Title: Lord, Take My Hand and Lead Me

Tune: So Nimm Denn Meine Hande

Meter: D

Author: Julie von Hausmann (1825-1901)

Composer: Fridrich Silcher (1789-1860)

                Originally written in German, this hymn has had many different translations, but two stand out prominently. The two translations were written by Rudolph John (1859-1938) and Herman Brueckner. Though, for the most part, the two agreed on the text, both translations came up with a different beginning, Brueckner’s came as “O take my hand, dear Father,” and was published in the American Lutheran Hymnal (1930). Rudolph John’s translation began “Take thou my hand and lead me,” and was published in The Evangelical Hymnal (St. Louis, 1917). Though both translations were successful on their own, the text that is found today comes from a compilation of the two translations, Brueckner’s first verse (altered substantially), and John’s second and third verse. Published in the 1978 Lutheran Book of Worship, the hymn remained the same until it was published in the new Lutheran hymnal, Evangelical Lutheran Worship, where even then, only one word in the entire hymn was altered (“then” instead of “and” in stanza three, line three).
                The author, Julie von Hausmann, was a brilliant young woman from Latvia, but despite her brilliance, she always had to fight to stay ahead with her studies because of massive migraines. Born as Julie Katarina Hausmann in Riga, Latvia, Julie’s father taught in a Gymnasium there for several years. After some time, Hausmann’s father began to work as a counselor in the town, which made him a member of the Russian Aristocracy, and changed the family name to von Hausmann. As Hausmann grew up, she made plans to marry a young Theology graduate who had been sent to east Africa as a missionary. Upon arriving in Africa, the young Hausmann found that missionary had died prior to her arrival from Tropical Fever. Heartbroken, she returned to Latvia where she became a governess for nearly 14 years. It was during this time that Hausmann penned the text for this hymn. During her time back in Latvia, Hausmann’s life was anything but stable. During her time back, she took care of her father who eventually passed away in 1864, after which she moved in with her younger sister (who was an organist in an English church in Southwestern France), and eventually Hausmann and her younger sister met with their two other sisters, and they all moved to St. Petersburg, Russia, where the oldest sister was the director of a school at St. Anne’s Church. Spending most of her life working with the poor, Hausmann would stay up at night writing poetry while suffering from insomnia, no doubt caused by her migraines. While caring for her father, Hausmann’s poetry was noticed by Pastor Gustav Knak, who upon seeing her work asked if he could publish the collection.
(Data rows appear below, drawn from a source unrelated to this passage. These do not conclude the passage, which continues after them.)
(* ===== verification/Online.v ===== *)
(** Revocation and issuer retrieval:
    [crates/psign-authenticode-trust/src/online.rs], with the options of
    [policy.rs].

    Certificates are views of the crates' values: [Cert] of [picky] with the
    two names and its encoding, [Certificate] of [x509-cert] with the fields
    the code reads; [X509Crates] decodes them, and the RSA and time crates are
    its other fields.  The network is a function from host, port and request
    to the reads the socket then gives, the clock a date. *)

From S2P Require Import Prelude.
From S2P Require Import PeDigest.
From S2P Require Import RustStr.
From S2P Require Import Find.
From S2P Require Import Tlv.

(** ** Policy *)

Record AuthenticodeTrustPolicy := mk_policy {
  strict_code_signing_eku : bool;
  prefer_timestamp_signing_time : bool;
  require_valid_timestamp : bool }.
Definition default_policy : AuthenticodeTrustPolicy := mk_policy true false false.

Inductive RevocationMode := Off | BestEffort | Required.
#[export] Instance revocation_mode_eq_dec : EqDecision RevocationMode.
Proof. solve_decision. Defined.
(** [timeout] in seconds *)
Record OnlineTrustOptions := mk_options {
  enable_aia : bool; aia_url_override : option str;
  enable_ocsp : bool; ocsp_url_override : option str;
  revocation_mode : RevocationMode; crl_url_override : option str;
  timeout : Z; max_download_bytes : Z }.
Definition default_options : OnlineTrustOptions :=
  mk_options false None false None Off None 5 (1024 * 1024).

(** ** The crates *)

Record Cert := mk_cert { subject_name : str; issuer_name : str; cert_der : option bytes }.
#[export] Instance cert_eq_dec : EqDecision Cert.
Proof. solve_decision. Defined.
Record Extension := mk_extension { extn_id : string; extn_value : bytes }.
Record Certificate := mk_certificate {
  extensions : option (list Extension);
  serial_number_der : option bytes;
  subject_der : option bytes;
  spki_der : option bytes;
  subject_public_key_bits : bytes }.
(** [picky]'s date, at the granularity [utc_date_key] reads *)
Record UtcDate := mk_date { year : Z; month : Z; day : Z }.

Inductive RsaPkcs1v15Hash := RsaSha256 | RsaSha384 | RsaSha512.

Class X509Crates := {
  certificate_from_der : bytes → option Certificate;
  cert_from_der : bytes → option Cert;
  cert_from_pem_str : str → option Cert;
  RsaPublicKey : Type;
  RsaSignature : Type;
  rsa_public_key : bytes → option RsaPublicKey;
  rsa_signature : bytes → option RsaSignature;
  rsa_verify : RsaPkcs1v15Hash → RsaPublicKey → bytes → RsaSignature → bool;
  time_decode : bytes → option Z;
  from_unix_timestamp : Z → option UtcDate }.

(** What the code asks of the outside: the date, and what a server sends back
    for a request, [None] when connecting or writing fails; a read is [None]
    when it fails and the list ends with the connection. *)
Record World := mk_world {
  now : UtcDate;
  tcp : str → Z → bytes → option (list (option bytes)) }.

Definition der_failed : string := "certificate DER encode failed: {e}".
Definition parse_failed : string := "certificate DER parse failed: {e}".
Definition to_der (c : Cert) (msg : string) : outcome bytes := ok_or (cert_der c) msg.

Definition text_of (s : str) : string := String.string_of_list_byte (encode_utf8 s).

(** ** Constants *)

Definition AIA_OID : string := "1.3.6.1.5.5.7.1.1".
Definition CRL_DISTRIBUTION_POINTS_OID : string := "2.5.29.31".
Definition PKIX_AD : list Z := [6; 8; 43; 6; 1; 5; 5; 7; 48].
Definition CA_ISSUERS_OID_DER : bytes := byte_of <$> (PKIX_AD ++ [2]).
Definition OCSP_OID_DER : bytes := byte_of <$> (PKIX_AD ++ [1]).
Definition OCSP_BASIC_OID_DER : bytes := byte_of <$> ([6; 9; 43; 6; 1; 5; 5; 7; 48] ++ [1; 1]).
Definition SHA1_ALGORITHM_IDENTIFIER_DER : bytes :=
  byte_of <$> [48; 9; 6; 5; 43; 14; 3; 2; 26; 5; 0].
Definition PKCS1_OID_PREFIX : bytes := byte_of <$> [42; 134; 72; 134; 247; 13; 1; 1].

(** ** Signature algorithms *)

Definition from_algorithm_identifier_tlv (tlv : bytes) : option RsaPkcs1v15Hash :=
  body ← ok_opt (expect_tlv tlv 0x30);
  '(oid_tlv, pos) ← ok_opt (read_tlv body 0);
  oid ← ok_opt (expect_tlv oid_tlv 0x06);
  if negb (pos =? len body) && negb (bool_decide (sub body pos (len body) = byte_of <$> [5; 0]))
  then None else
  arc ← strip_prefix (u8 <$> PKCS1_OID_PREFIX) (u8 <$> oid);
  match arc with
  | [0x0b] => Some RsaSha256
  | [0x0c] => Some RsaSha384
  | [0x0d] => Some RsaSha512
  | _ => None
  end.

(** ** HTTP *)

(** [s.parse::<u16>()] *)
Definition parse_u16 : str → option Z := parse_uint U16.
(** [line.split_whitespace()] *)
Fixpoint split_whitespace (cur s : str) : list str :=
  let flush := if bool_decide (cur = []) then [] else [cur] in
  match s with
  | [] => flush
  | c :: s' =>
      if is_whitespace c then app flush (split_whitespace [] s') else split_whitespace (app cur [c]) s'
  end.

Definition find_header_end (buf : bytes) : option Z := find (u8 <$> buf) (CRLF ++ CRLF).

(** [stream.read] into 8 KiB until the end, with [response] *)
Fixpoint read_response (limit : Z) (reads : list (option bytes)) (response : bytes) : outcome bytes :=
  match reads with
  | [] => Ok response
  | None :: _ => Err "read {context} HTTP response"
  | Some tmp :: reads' =>
      if len tmp =? 0 then Ok response else
      let response := response ++ tmp in
      bail_if (limit <? len response) "{context} HTTP response exceeds configured size limit";;
      read_response limit reads' response
  end.

(** [body] is the content type, the accepted type and the bytes to send. *)
Definition request_headers (method authority path : str) (body : option (str * str * bytes)) : str :=
  method ++ chars " " ++ path ++ chars " HTTP/1.1" ++ CRLF ++ chars "Host: " ++ authority ++ CRLF
  ++ chars "Connection: close" ++ CRLF ++
  match body with
  | Some (content_type, accept, b) =>
      chars "Content-Type: " ++ content_type ++ CRLF ++ chars "Accept: " ++ accept ++ CRLF
      ++ chars "Content-Length: " ++ decimal 20 (len b) ++ CRLF ++ CRLF
  | None => chars "Accept: application/pkix-cert, application/octet-stream, */*" ++ CRLF ++ CRLF
  end.

(** The host and port of an authority. *)
Definition host_port (authority : str) : str * Z :=
  default (authority, 80)
    ('(h, p) ← rsplit_once 58 authority; port ← parse_u16 p; Some (h, port)).

Definition http_request_limited (w : World) (url method : str) (body : option (str * str * bytes))
    (options : OnlineTrustOptions) : outcome bytes :=
  without_scheme ← ok_or (strip_prefix (chars "http://") url)
    "only http:// URLs are supported by {context}";
  let '(authority, path) :=
    match split_once 47 without_scheme with
    | Some (a, p) => (a, 47 :: p)
    | None => (without_scheme, [47])
    end in
  let '(host, port) := host_port authority in
  bail_if (bool_decide (host = [])) "{context} URL host is empty";;
  let request := encode_utf8 (request_headers method authority path body)
                 ++ match body with Some (_, _, b) => b | None => [] end in
  reads ← ok_or (tcp w host port request) "connect {host}:{port}";
  response ← read_response (max_download_bytes options + 64 * 1024) reads [];
  header_end ← ok_or (find_header_end response) "{context} HTTP response has no header terminator";
  head ← index_range response 0 header_end;
  headers ← ok_or (from_utf8 head) "{context} HTTP headers are not UTF-8";
  status ← ok_or
    (line ← lines headers !! 0%nat; word ← split_whitespace [] line !! 1%nat; parse_u16 word)
    "{context} HTTP response has no status code";
  bail_if (negb (status =? 200)) "{context} HTTP GET returned status {status}";;
  body ← index_range response (header_end + 4) (len response);
  bail_if (max_download_bytes options <? len body) "{context} download exceeds configured size limit";;
  Ok body.
Definition http_get_limited (w : World) (url : str) (options : OnlineTrustOptions) : outcome bytes :=
  http_request_limited w url (chars "GET") None options.
Definition http_post_limited (w : World) (url content_type accept : str) (body : bytes)
    (options : OnlineTrustOptions) : outcome bytes :=
  http_request_limited w url (chars "POST") (Some (content_type, accept, body)) options.

(** ** URLs in extensions *)

Section Online.
Context `{X509Crates} `{DigestOracle}.

(** Run a loop over [pos] and an accumulator to the end of [input]. *)
Definition each_tlv {A} (input : bytes) (body : Z * A → outcome (Z * A)) (start : A) : outcome A :=
  default Panic (loop (λ s : Z * A,
    if fst s <? len input then
      match body s with Ok s' => inl s' | Err e => inr (Err e) | Panic => inr Panic end
    else inr (Ok (snd s))) (S (length input)) (0, start)).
Though Hausmann had published a devotional book entitled Hausbrat, she was hesitant to publish her poems. Finally, Hausmann agreed to let Knak publish her works on a few conditions, the works had to remain anonymous, and all of the proceeds from the works were to go to a school and orphanage in Hong Kong. This agreement led to the publication of Maiblumen in three volumes by Knak himself, and a fourth volume by Knak’s son.
                The translator, Rudolph John, was born in Washington, Missouri, where his father. R.A. John was a pastor at St. Peter’s Evangelical Church and eventually became a respected faculty member at the Eden Theological Seminary in St. Louis, Missouri. As Rudolph grew up, he began to take an interest in the church, and eventually he studied at Washington University and at the Eden Seminary where he became ordained in 1878. After he was ordained, he served calls in Illinois, Missouri, and Virginia before he settled at St. Paul’s church in Chicago, Illinois. He remained at this post for over 40 years. During his time at St. Paul’s church, Rudolph held many different positions in the Evangelical Synod of North America, and he became a prominent member of the church.
                The tune “So Nimm Denn Meine Hande” was written by Fridrich Slicher (June 27th 1789-August 26th, 1860 and was published as a part of his 1842 collection Kinderlieder Fur Schule und Haus. Paired with the text “Wie konnt ich ruhig shlaffen,” the tune did not get its name until it was published with the text “So nimm den meine Hande” in the Grosse Missionsharfe (1883). Born near Schorndorf, which is near Berlin, Germany, Slicher studied music with his Father, who was an organist and schoolmaster, Slicher also studied music with N. F. Auberlin. Between 1806 and 1817, Slicher served many different teaching positions around Suttgart, but eventually he would land a position as the director of music an dorganist at the University of Tubingen, where he started an orchestra and a choir, earning him a PhD in 1852. Slicher is known for having published five books: Melodien aus dem Wurttemberg Choralbuch (1819), Sechs vierstimmige Hymnen (1827), Kinderlieder fur Schule und Haus (1842), the Geschichte der evangelischer kirchengesange (1844), and a twele-volume collection of folk songs, the Sammlung Deutscher Volkslider.
The Text:
(1)    Lord, take my hand and lead me
Upon life's way;
Direct, protect and feed me
From day to day.
Without your grace and favour
I go astray;
So take my hand, O Savior,
And lead the way.

(2)    Lord, when the tempest rages,
I need not fear;
For you, the Rock of Ages,
Are always near.
Close by your side abiding,
I fear no foe,
For when your hand is guiding,
In peace I go.

(3)   Lord, when the shadows lengthen
And night has come,
I know that you will strengthen
My steps toward home,
And nothing can impede me,
O blessed Friend!
So take my hand and lead me
Unto the end.

My Take on the Hymn

                This hymn could not have come at a better time for me, making this all the more important to hear. The message of this hymn is that we need to put all of our trust and all of our faith in Christ, because he will not lead us away from where we need to be. If we put our focus on God, and on the things in heaven, there is nothing on earth that we need to fear, because we know that Christ is with us. The third stanza is my favorite, because it mentions the end of life, in the metaphor of the sun shining in a day. “Lord, when the shadows lengthen and night has come” describes what is happening in towards the end of our lives. Much like the end of a summer day, we know when our lives are drawing near to a close, but those days should not be filled with fear of the unknown, but rather should be filled with joy and happiness, especially knowing that Christ is walking right beside you on your walk to go home. Being home with Christ is a wonderful feeling, because we can finally meet our maker face-to-face, and say thank you for all the blessings that have been bestowed upon us throughout our lives, so that we may be better for Christ our Lord!

The Hymn:

If you cannot read music, just play the Youtube video and follow along!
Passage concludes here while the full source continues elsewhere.